My mother was the queen of cardboard. She made me a pizza restaurant complete with a table and a stained glass window, a play kitchen so realistic friends tried to use the sink and a mall for my fashion doll that had a French restaurant in it! I am not doing something so ambitious for my first craft posting. I am making a serving tray out of a flat shipping box. You can use any size of box you have but mine was about 19 by 14 inches.
You will need:
1 flat cardboard shipping box
Sharp craft knife
Sealant (I used a combination glue and gloss sealant like Modpodge)
Foam or regular paint brush
Time, a lot
Remove the flaps from the box and measure and mark each long side so you can cut them down by about 2 inches depending on how high your sides are.
Next you need to measure and cut out the handles on your short side.
Now get your glue and brush and glue down the flaps on the bottom of the box. Use a lot of glue because you want it to stick. Weight it down if you need to so that they stick. Then measure and cut out a piece to fill in the hole in the middle of the bottom if you have one. Glue that down.

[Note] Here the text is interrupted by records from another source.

(** * SOOD chat server: session history and persona orchestration

    A shallow embedding of the three server variants of the repository

    - [Server1]: [src/server.js], lines 1-337,
    - [Server2]: [src/server.js], lines 338-671 (the second copy in that file),
    - [Part001]: [src/unnamed/part_001],

    and the properties of their [/init], [/chat] and [/voice-settings]
    handlers.  The handlers are written in a small state-and-exception monad
    over the in-memory [chatHistory] map and a log of the outbound API calls;
    the two remote services (completion and speech synthesis) are oracles of a
    [world] record. *)

From Stdlib Require Import Ascii String QArith.
From stdpp Require Import gmap strings list fin_maps.


(** ** JavaScript string primitives used by the handlers

    Strings are byte strings; every character the handlers test for (the
    space and the asterisk) is ASCII, so the byte view and the UTF-16 view
    of JavaScript agree on where they occur. *)

Module Js.

(** [s.startsWith(p)], on which the other searches are built. *)
Fixpoint starts_with (p s : string) : bool :=
  match p, s with
  | EmptyString, _ => true
  | String a p', String b s' => if Ascii.eqb a b then starts_with p' s' else false
  | String _ _, EmptyString => false
  end.

(** [s.includes(needle)] *)
Fixpoint includes (needle s : string) : bool :=
  starts_with needle s ||
  match s with
  | EmptyString => false
  | String _ s' => includes needle s'
  end.

(** [s.replace(/pat/g, '')] for a literal, non-empty pattern: matches are
    found left to right and do not overlap.  [skip] counts the characters of
    the current match that are still to be dropped. *)
Fixpoint replace_from (pat : string) (skip : nat) (s : string) : string :=
  match s with
  | EmptyString => EmptyString
  | String c s' =>
      match skip with
      | S k => replace_from pat k s'
      | O =>
          if starts_with pat s
          then replace_from pat (String.length pat - 1) s'
          else String c (replace_from pat 0 s')
      end
  end.

Definition replace_all (pat s : string) : string := replace_from pat 0 s.

(** [s.split(sep)] for a one-character separator; the result is never
    empty: [''.split(' ')] is [['']]. *)
Fixpoint split (sep : ascii) (s : string) : list string :=
  match s with
  | EmptyString => [EmptyString]
  | String c s' =>
      if Ascii.eqb c sep then EmptyString :: split sep s'
      else match split sep s' with
           | w :: ws => String c w :: ws
           | [] => [String c EmptyString]
           end
  end.

(** [a.join(sep)] *)
Fixpoint join (sep : string) (ws : list string) : string :=
  match ws with
  | [] => EmptyString
  | [w] => w
  | w :: ws' => w +:+ sep +:+ join sep ws'
  end.

(** [a.slice(-n)]: the last [n] elements, all of them when there are fewer. *)
Definition slice_last {A} (n : nat) (l : list A) : list A :=
  drop (length l - n) l.

(** [x || d] on a possibly missing string: the empty string is falsy. *)
Definition or_else (x : option string) (d : string) : string :=
  match x with
  | Some (String c s) => String c s
  | _ => d
  end.

(** Truthiness of a possibly missing string. *)
Definition truthy (x : option string) : bool :=
  match x with
  | Some (String _ _) => true
  | _ => false
  end.

End Js.

(** The characters of [s] that are not asterisks, in order: what is left of a
    text once its emphasis markers are gone. *)
Fixpoint without_stars (s : string) : string :=
  match s with
  | EmptyString => EmptyString
  | String c s' =>
      if Ascii.eqb c "*" then without_stars s' else String c (without_stars s')
  end.

(** [w] holds no occurrence of the separator. *)
Definition free_of (sep : ascii) (w : string) : Prop :=
  Js.includes (String sep EmptyString) w = false.

(** [botResponse.replace(/\*\*/g, '').replace(/\*/g, '')] *)
Definition clean_markdown (botResponse : string) : string :=
  Js.replace_all "*" (Js.replace_all "**" botResponse).


(** ** Data model *)

(** The role tag of a turn: ["system"], ["user"] or ["assistant"]. *)
Module Role.
Inductive t := system | user | assistant.
End Role.

(** One turn of a conversation: [{ role, content }]; a [content] that is
    [undefined] is [None]. *)
Record entry := { role : Role.t; content : option string }.

(** A persona of [presetPrompts]: [{ name, system }]. *)
Record persona := { name : string; system : string }.

(** The [voiceSettings] object of a request; a number is the rational value
    of the parsed JSON number, [None] a missing field. *)
Record voice_settings := { stability : option Q; similarity_boost : option Q }.

(** The [voiceSettings] of a request body as [generateSpeech] receives it:
    missing ([undefined]), [null], or an object. *)
Inductive voice_arg :=
| no_settings
| null_settings
| given_settings (v : voice_settings).

(** The object [{}]. *)
Definition empty_settings : voice_settings :=
  {| stability := None; similarity_boost := None |}.

(** The object whose fields [generateSpeech] reads when the argument is not
    [null]: the default parameter [voiceSettings = {}] stands in for a
    missing one. *)
Definition settings_value (a : voice_arg) : voice_settings :=
  match a with
  | given_settings v => v
  | _ => empty_settings
  end.

(** [x || 0.5] on a possibly missing number: zero is falsy. *)
Definition or_half (x : option Q) : Q :=
  match x with
  | Some q => if Qeq_bool q 0 then 1 # 2 else q
  | None => 1 # 2
  end.

(** A JavaScript [Error]; only its [message] is ever read. *)
Record error := { error_message : option string }.

(** The argument of [groq.chat.completions.create].  The constant
    [temperature], [top_p] and [stream] fields are left out. *)
Record completion_request := {
  messages : list entry;
  completion_model : string;
  max_tokens : nat
}.

(** The request [generateSpeech] posts to the text-to-speech API. *)
Record speech_request := {
  speech_voice : string;
  speech_text : string;
  model_id : string;
  speech_stability : Q;
  speech_similarity_boost : Q
}.

(** Outbound API calls, in the order they are issued. *)
Inductive call :=
| completion_call (r : completion_request)
| speech_call (r : speech_request).

(** The result of awaiting a promise. *)
Inductive outcome (A : Type) :=
| Resolved (a : A)
| Rejected (e : error).
Arguments Resolved {A} a.
Arguments Rejected {A} e.

(** What lies outside the process for the duration of one request: the
    completion API answers with the content of its first choice ([None]
    when there is none) or fails; the speech API answers with the bytes of
    an MPEG stream or fails (network error or a response that is not ok);
    and two environment variables. *)
Record world := {
  groq_create : completion_request -> outcome (option string);
  elevenlabs : speech_request -> option string;
  ELEVENLABS_VOICE_ID : option string;
  NODE_ENV : option string
}.

(** Audio as the handlers hand it on: [data_url b] is the string
    [data:audio/mpeg;base64,...] built from the bytes [b], [buffer b] the
    [Buffer] itself. *)
Inductive audio :=
| data_url (mpeg : string)
| buffer (mpeg : string).

(** The JSON bodies the handlers send. *)
Inductive json :=
| json_error (error : string) (retryAfter : option nat) (details : option string)
| json_init_data (message : string) (audioData : option audio)
| json_init_chunks (message : string) (audioChunks : list audio)
| json_reply (reply : string) (audioUrl : option audio)
| json_text (text : string) (audioChunks : list audio)
| json_status (status : string).

Record response := { status : nat; body : json }.

(** Request bodies, with the fields the client sends as strings.  A missing
    (or [null]) string field is [None]; a missing [message] is the empty
    string, which the handlers treat alike.  A missing [sessionId] is the
    key [undefined] of the map, [None], which differs from the empty
    string. *)
Record init_request := { init_role : option string; init_sessionId : option string }.

Record chat_request := {
  message : string;
  sessionId : option string;
  voiceSettings : voice_arg;
  model : option string;
  voiceId : option string;
  selectedRole : option string;
  ttsEnabled : bool
}.

(** ** The handler monad

    The process state is the [chatHistory] map and the log of outbound calls.
    A computation may throw; what it did to the state before throwing
    stays done. *)

Record server := {
  chatHistory : gmap (option string) (list entry);
  outbound : list call
}.

Definition handler (A : Type) : Type := server -> outcome A * server.

Global Instance handler_ret : MRet handler :=
  fun A (a : A) (s : server) => (Resolved a, s).

Global Instance handler_bind : MBind handler :=
  fun A B (f : A -> handler B) (m : handler A) (s : server) =>
    match m s with
    | (Resolved a, s') => f a s'
    | (Rejected e, s') => (Rejected e, s')
    end.

Definition throw {A} (e : error) : handler A :=
  fun s => (Rejected e, s).

(** [try { body } catch (error) { handle }] *)
Definition try_catch {A} (body : handler A) (handle : error -> handler A)
  : handler A :=
  fun s =>
    match body s with
    | (Resolved a, s') => (Resolved a, s')
    | (Rejected e, s') => handle e s'
    end.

Now add some glue to the bowl you have, I used a plastic one that I didn’t mind throwing away, then mix in small amount of water until the glue is thinned but not too watery. Start tearing your newspaper into strips then add them a few at a time to the bowl and get them damp. Don’t let them sit in the bowl too long or you will have mush. Start by adding the paper strips to the interior bottom first to help hold down all your flaps and the insert. Try and get everything as flat as possible. It will be messy so be warned! Add strips to the interior edges and then work your way up the sides making sure to reinforce your handles. Take care to have strips wrap from the interior over the sides smoothly so you have finished edges. Don’t worry about being perfect this is only your first layer. Work your way onto the back of the box and once you have the whole box covered in a single layer let it dry unside down. You may have to flip the box right side up then back again over the next few days to make sure the handles don’t warp. Once it is dry you can add the next layer of paper strips. Same procedure as last time taking care to get the interior corners and sides really smooth and the handles reinforced. Let it dry again and this time you might have to use a trick with string and clothespins. My sides were so wet they were falling out so I used two clothespins clipped to the sides and a string to pull them towards each other.

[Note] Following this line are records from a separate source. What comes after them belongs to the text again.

(** * Konva export demo: shape generation and the four export encodings

    A shallow embedding of [src/index.js]: the shape generator
    ([generateShapes], [getRandomInt], [getRandomColor]) and the export
    handlers ([handleRegularExport], [handleMinifiedExport],
    [handleOptimizedExport], [handleCompressedExport]) with
    [downloadAndShowSize].

    Numbers.  A JavaScript number is a double.  The generator draws every
    position and rotation with [Math.floor], so these fields hold integers
    and are modelled in [Z]; differences and sums of such integers are
    exact in double arithmetic as long as they stay below 2^53, which the
    model does not track.  Values that leave the integers (the opacity
    0.75, the scaled templates [value * size / 100]) are modelled as exact
    rationals in [Q]; rounding to a double is abstracted away.

    Effects.  [Math.random] is a state monad over the number of draws made
    from a given sequence; the handlers run in a state monad over the
    state of the [App] component.

    What the program calls and does not define ([JSON.parse],
    [JSON.stringify], Konva's [Stage.toJSON]) is the interface [Host]; the
    module [Json] implements the two JSON built-ins, and a decoder and a
    stage serializer are modelled from the specification where a property
    is about them. *)

From Stdlib Require Import NArith ZArith QArith Qround String Ascii List Lia Bool.
From Stdlib Require Import DecimalString DecimalPos DecimalZ.
From ExtLib Require Import Structures.Monad Structures.MonadState.
From ExtLib Require Import Data.Monads.StateMonad Data.Monads.OptionMonad.
Import ListNotations.
Import MonadNotation.

Local Open Scope string_scope.
Local Open Scope list_scope.
Local Open Scope Z_scope.

Set Warnings "-register-all".

(** ** JavaScript values *)

(** The values that reach [JSON.stringify]: numbers, strings, arrays and
    plain objects (an object keeps its keys in insertion order), together
    with the two literals a JSON text can also hold. *)
Inductive jsval : Type :=
| JNull
| JBool (b : bool)
| JNum (q : Q)
| JStr (s : string)
| JArr (l : list jsval)
| JObj (l : list (string * jsval)).

Definition object := list (string * jsval).

(** [o[key]] *)
Fixpoint obj_get (o : object) (key : string) : option jsval :=
  match o with
  | [] => None
  | (k, v) :: rest => if String.eqb k key then Some v else obj_get rest key
  end.

(** [o[key] = v]: an existing key keeps its place, a new key goes last. *)
Fixpoint obj_set (o : object) (key : string) (v : jsval) : object :=
  match o with
  | [] => [(key, v)]
  | (k, w) :: rest =>
      if String.eqb k key then (k, v) :: rest else (k, w) :: obj_set rest key v
  end.

(** [Object.keys(o)] *)
Definition keys (o : object) : list string := map fst o.

(** [{...a, ...b}] *)
Definition spread (a b : object) : object :=
  fold_left (fun acc kv => obj_set acc (fst kv) (snd kv)) b a.

(** [s.charAt(n)]: the empty string when [n] is out of range.  A string is
    a sequence of bytes here; on the kind names, which are ASCII, a byte
    is a character. *)
Definition charAt (s : string) (n : nat) : string :=
  match String.get n s with
  | Some c => String c EmptyString
  | None => EmptyString
  end.

(** Field access on a value, [None] for a missing key or a non-object. *)
Definition field (key : string) (v : jsval) : option jsval :=
  match v with
  | JObj o => obj_get o key
  | _ => None
  end.

(** An integer-valued number field. *)
Definition int_field (key : string) (v : jsval) : option Z :=
  match field key v with
  | Some (JNum q) => if Pos.eqb (Qden q) 1 then Some (Qnum q) else None
  | _ => None
  end.

Definition num (z : Z) : jsval := JNum (inject_Z z).

(** ** Constants of the program *)

Definition SHAPE_COUNT : Z := 10000.
Definition STAGE_WIDTH : Z := 10000.
Definition STAGE_HEIGHT : Z := 10000.
Definition SCALE : Q := 1 # 10.

Definition COMMON_PROPS : object :=
  [ ("shadowBlur", num 5); ("opacity", JNum (75 # 100)) ].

Once dry you have a decision to make. Is this going to be used as an actual serving tray or just décor? Do I want to paint this or cover it in paper? If you are going to use the try to serve things on then test it out to see if it can withstand something weighty. If it can then fine but if it can’t then you need a third layer of paper strips. I told you this takes time but it is FREE! I used a third layer and decided to add an image to the center and paint it out. Unless you are a lot better than I am at getting the strips perfectly flat then expect some bumps in the finished tray. Do not paint it until it is completely dry and then be sure to seal it too prevent water damage. Mine took about a week to make but mostly that is drying time. Hope you like my first craft post!